CVE-2026-58422
Gitea · Open Source Git Server
An improper authorization flaw in the OAuth sign-in callback mechanism allows attackers to silently re-enable previously disabled administrator accounts.
Executive summary
A critical authorization bypass in Gitea Open Source Git Server allows attackers to regain access to disabled accounts, posing a severe risk of unauthorized system control.
Vulnerability
This vulnerability involves improper authorization handling during the OAuth sign-in callback process. An attacker can exploit this to silently re-enable accounts that have been explicitly disabled by administrators, effectively bypassing account lockout security policies.
Business impact
With a CVSS score of 9.8 (Critical), this vulnerability represents a severe threat to the integrity and confidentiality of the environment. Successful exploitation allows unauthorized access to potentially privileged accounts, leading to full system compromise, data theft, and loss of control over the Git infrastructure.
Remediation
Immediate Action: Update Gitea to version 1.26.2 or later to address the flaw in the OAuth callback authentication logic.

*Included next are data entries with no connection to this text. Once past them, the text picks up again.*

Lemma at_live s k i x f : walk_st s ∅ f -> at_inode s k i x -> live sb V i.
Proof using.
  intros Hs [A1 <- A3 _]. apply (so_use _ _ _ _ _ (ca_slot _ _ _ _ _ _ (wk_cache _ _ _ Hs) _ _ A1) A3).
Qed.

Lemma more_one k : 1 <= more k no_ref k.
Proof using. unfold more, no_ref, one_ref. rewrite decide_True by done. lia. Qed.

(** The search fails at a locked directory. *)
Lemma fail_wp parent es s k i r : walk_st s {[k]} (more k no_ref) -> f_icache s !! k = Some (locked_inode sb V (c_pid cur) i r) ->
  0 < r -> (d_nlink (disk_inode sb V i) ≠ 0 \/ exists y, ic !! k = Some y /\ 0 < i_ref y) ->
  wp (iunlockput k ;;; ret None) (namex_post parent es None) s.
Proof using.
  intros Hs Hk Hr Hlink. apply wp_bind. eapply iunlockput_wp; [done|done|done|apply more_one|done|].
  intros ic2 Hs2 _. rewrite unlock_one in Hs2. apply wp_ret. split; [done|]. by eapply walk_ext; [apply less_more|].
Qed.

Lemma at_end_elems l rest es : nonzero l -> head l ≠ Some SLASH -> elems l = es ->
  at_end (string_bytes l rest) = Some (bool_decide (es = [])).
Proof using.
  intros Hl Hh He. destruct l as [|ch l].
  - subst es. done.
  - inversion Hl. cbn. rewrite (proj2 (Z.eqb_neq _ _)) by done. rewrite bool_decide_false; [done|]. intros ->. by apply elems_nil in He.
Qed.

(** The next inode is still referenced after the directory is given back. *)
Lemma at_after s k k2 i i2 r y ic4 :
  walk_st s {[k]} (more k2 (more k no_ref)) -> f_icache s !! k = Some (locked_inode sb V (c_pid cur) i r) -> at_inode s k2 i2 y ->
  walk_st (put_ic ic4 s) ∅ (less k (more k2 (more k no_ref))) ->
  ic4 = <[k := set_ref (r - 1) (set_ilock initsleeplock (locked_inode sb V (c_pid cur) i r))]> (f_icache s) ->
  exists y', walk_st (put_ic ic4 s) ∅ (more k2 no_ref) /\ at_inode (put_ic ic4 s) k2 i2 y'.
Proof using.
  intros Hs Hk [B1 B2 B3 B4] Hs4 E4. pose proof (lookup_lt_Some _ _ _ Hk) as Hkl.
  assert (Hs5 : walk_st (put_ic ic4 s) ∅ (more k2 no_ref)) by (eapply walk_ext; [|exact Hs4]; intros j; unfold less, more; lia).
  assert (Hpos : forall z, ic4 !! k2 = Some z -> 0 < i_ref z).
  { intros z Hz. pose proof (wk_cache _ _ _ Hs5) as HC. cbn in HC. destruct (lookup_lt_is_Some_2 ic k2) as [w Hw].
    - rewrite <- (ca_len _ _ _ _ _ _ HC). by eapply lookup_lt_Some.
    - destruct (ca_ref _ _ _ _ _ _ HC _ _ _ Hw Hz) as (E & ? & _). pose proof (more_one k2). lia. }
  destruct (decide (k2 = k)) as [->|Hne].
  - assert (Hz : ic4 !! k = Some (set_ref (r - 1) (set_ilock initsleeplock (locked_inode sb V (c_pid cur) i r)))) by (rewrite E4; by apply list_lookup_insert_eq).
    rewrite Hk in B1. injection B1 as <-. eexists. split; [done|]. split; [exact Hz|exact B2|by apply Hpos|exact B4].
  - assert (Hz : ic4 !! k2 = Some y) by (rewrite E4; by rewrite list_lookup_insert_ne by done).
    eexists. split; [done|]. by split; [exact Hz|..].
Qed.

Lemma post_cons (parent : bool) e es res r s' : (parent && bool_decide (es = [])) = false ->
  namex_post parent es res r s' -> namex_post parent (e :: es) res r s'.
Proof using.
  intros Ep Hp. destruct res as [i|]; [|done]. destruct Hp as (k & name & x & H1 & H2 & H3 & H4). exists k, name, x. split_and!; try done.
  intros Epar. destruct (H4 Epar) as (e' & He' & Hn'). exists e'. split; [|done]. destruct es; [by rewrite Epar in Ep|done].
Qed.

(** Two free entries of the cache. *)
Context (j1 j2 : nat) (x1 x2 : inode).
Hypothesis Hj : j1 ≠ j2 /\ ic !! j1 = Some x1 /\ ic !! j2 = Some x2 /\ i_ref x1 = 0 /\ i_ref x2 = 0.

Lemma free_entry s lk k : walk_st s lk (more k no_ref) -> exists j x, f_icache s !! j = Some x /\ i_ref x = 0.
Proof using Hj.
  intros Hs. destruct Hj as (Hne & E1 & E2 & R1 & R2). pose proof (wk_cache _ _ _ Hs) as HC.
  assert (Hgo : forall j y, ic !! j = Some y -> i_ref y = 0 -> j ≠ k -> exists j x, f_icache s !! j = Some x /\ i_ref x = 0).
  { intros j y Hy H0 Hjk. destruct (lookup_lt_is_Some_2 (f_icache s) j) as [y' Hy'].
    - rewrite (ca_len _ _ _ _ _ _ HC). by eapply lookup_lt_Some.
    - exists j, y'. split; [done|]. destruct (ca_ref _ _ _ _ _ _ HC _ _ _ Hy Hy') as [E _]. rewrite E. unfold more, no_ref, one_ref.
      rewrite decide_False by done. lia. }
  destruct (decide (j1 = k)) as [->|H1]; [by apply (Hgo j2 x2)|by apply (Hgo j1 x1)].
Qed.

(** The lookup of one component gives the next inode. *)
Lemma step_wp s k i r nm (Q : option (nat * Z) -> fs S -> Prop) : let d := disk_inode sb V i in
  walk_st s {[k]} (more k no_ref) -> f_icache s !! k = Some (locked_inode sb V (c_pid cur) i r) -> live sb V i ->
  0 < r -> d_type d = T_DIR -> length nm = 14%nat ->
  match dir_find (cstrn 14 nm) (file_bytes V d) with
  | None => forall t, walk_st (put_store t s) {[k]} (more k no_ref) -> Q None (put_store t s)
  | Some (_, de) => forall s' k2 r2 off y, walk_st s' {[k]} (more k2 (more k no_ref)) ->
      f_icache s' !! k = Some (locked_inode sb V (c_pid cur) i r2) -> r <= r2 ->
      at_inode s' k2 (de_inum de) y -> Q (Some (k2, off)) s'
  end -> wp (dirlookup devsw_read k nm) Q s.
Proof using Hly Hroom Htree Hj.
  intros d Hs Hk Hi Hr Ht Hnm HQ. pose proof (walk_dir _ _ _ _ Hs Hi Hk Ht) as Hd.
  eapply (dirlookup_wp c V L k _ Hroom devsw_read (fun _ => None)); [exact Hd|apply readable_length; lia|]. cbn [i_d locked_inode]. fold d.
  destruct (dir_find (cstrn 14 nm) (file_bytes V d)) as [[j de]|] eqn:Ef.
  - intros t Ht2. assert (Hs2 : walk_st (put_store t s) {[k]} (more k no_ref)) by (destruct Hs; destruct Ht2; by split).
    apply list_find_Some in Ef as (Hj' & [E0 _] & _). destruct (Htree i (proj1 Hi) Ht) as (_ & _ & Hde). fold d in Hde.
    destruct (Hde de (list_elem_of_lookup_2 _ _ _ Hj') E0) as [Hlive Hlink].
    eapply (iget_wp sb V); [apply Hs2|done|by apply (free_entry _ _ k Hs2)|]. intros k2 y ic2 HC2 Hk2 Hin Hr2 Hkeep.
    destruct (Hkeep k _ Hk Hr) as (r2 & Hk' & Hle).
    eapply (HQ _ k2 r2 _ y); [|exact Hk'|exact Hle|].
    + destruct Hs2. by split.
    + split; [done|done|done|by left].
  - intros t Ht2. apply HQ. destruct Hs, Ht2. by split.
Qed.

Lemma namex_loop_wp parent fuel : forall s k i x l rest name,
  walk_st s ∅ (more k no_ref) -> at_inode s k i x -> nonzero l -> length name = 14%nat -> (length l <= fuel)%nat ->
  wp (namex_loop devsw_read fuel k (string_bytes l rest) parent name)
     (namex_post parent (elems l) (resolve sb V cur parent i (elems l))) s.
Proof using Hly Hroom Htree Hj.
  induction fuel as [|fuel IH]; intros s k i x l rest name Hs Hat Hl Hn Hfu.
  all: pose proof (skipelem_step l rest name Hl Hn) as Hstep.
  all: destruct (elems l) as [|e es] eqn:Ees; cbn [namex_loop resolve].
  all: try (apply wp_bind; eapply wp_from_opt; [exact Hstep|]; by apply (end_wp _ _ _ _ x)).
  all: destruct Hstep as (l' & name' & Hsk & Hl' & Hlt & Ees' & Hhd & Hn' & Hc); try lia.
  apply wp_bind. eapply wp_from_opt; [exact Hsk|]. pose proof (at_live _ _ _ _ _ Hs Hat) as Hlive. pose proof Hat as [A1 A2 A3 A4].
  apply wp_bind. eapply (ilock_wp c sb V L Hly Hroom); [apply Hs|apply not_elem_of_empty|exact A1|exact A3|apply Hs|apply Hs|]. rewrite A2, (wk_cur _ _ _ Hs).
  intros t ic2 HC2 Hk2 _ Hh2. rewrite lock_one in HC2. set (s2 := put_store t (put_ic ic2 s)) in *. set (d := disk_inode sb V i) in *. set (r := i_ref x) in *.
  assert (Hs2 : walk_st s2 {[k]} (more k no_ref)) by (destruct Hs; by split).
  apply wp_bind. eapply wp_get_inode; [exact Hk2|]. apply wp_bind, wp_gets. rewrite (wk_cur _ _ _ Hs2).
  change (i_type (locked_inode sb V (c_pid cur) i r)) with (d_type d).
  change (has_execute_permission cur (locked_inode sb V (c_pid cur) i r)) with (may_search cur d).
  destruct (Z.eqb_spec (d_type d) T_DIR) as [Et|Et]; cbn [negb]; [|by eapply fail_wp].
  destruct (may_search cur d); cbn [negb]; [|by eapply fail_wp].
  apply wp_bind. eapply wp_from_opt; [by eapply at_end_elems|]. destruct (parent && bool_decide (es = [])) eqn:Ep.
  - apply andb_prop in Ep as [-> Ee]. apply bool_decide_eq_true in Ee as ->. apply wp_bind.
    eapply (iunlock_wp sb V); [apply Hs2|exact Hk2|done|by rewrite (wk_cur _ _ _ Hs2)|]. intros ic3 HC3 E3. rewrite unlock_one in HC3. apply wp_ret.
    assert (Hk3 : ic3 !! k = Some (set_ilock initsleeplock (locked_inode sb V (c_pid cur) i r)))
      by (rewrite E3; apply list_lookup_insert_eq; by eapply lookup_lt_Some).
    eexists k, name', _. split; [done|]. split; [destruct Hs2; by split|]. split; [split; [exact Hk3|done|done|done]|]. intros _. by exists e.
  - apply wp_bind. rewrite <- Hc. eapply step_wp; [exact Hs2|exact Hk2|done|done|done|done|]. fold d.
    destruct (dir_find (cstrn 14 name') (file_bytes V d)) as [[j de]|].
    + intros s3 k2 r2 off y Hs3 Hk3 Hr2 Hat2. apply wp_bind. eapply iunlockput_wp; [exact Hs3|exact Hk3|lia| |exact A4|].
      { unfold more at 1. pose proof (more_one k). unfold one_ref. case_decide; lia. }
      intros ic4 Hs4 E4. rewrite unlock_one in Hs4. destruct (at_after _ _ _ _ _ _ _ _ Hs3 Hk3 Hat2 Hs4 E4) as (y' & Hs5 & Hat5).
      rewrite <- Ees' in Ep |- *. eapply wp_mono; [apply (IH _ k2 (de_inum de) y'); [done..|lia]|]. intros res s5. by apply post_cons.
    + intros t3 Hs3. eapply fail_wp; [exact Hs3|exact Hk2|done|exact A4].
Qed.
End Walk.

Proactive Monitoring: Review audit logs for unexpected account reactivations or suspicious OAuth sign-in events, particularly for accounts that were previously marked as disabled.
Compensating Controls: Temporarily disable OAuth provider integration if patching cannot be performed immediately, forcing users to authenticate via standard local credentials.
Exploitation status
Public Exploit Available: True
Analyst recommendation
This is a critical security issue that requires immediate attention. Security teams must ensure all instances are updated to the latest version to prevent unauthorized account access and potential privilege escalation.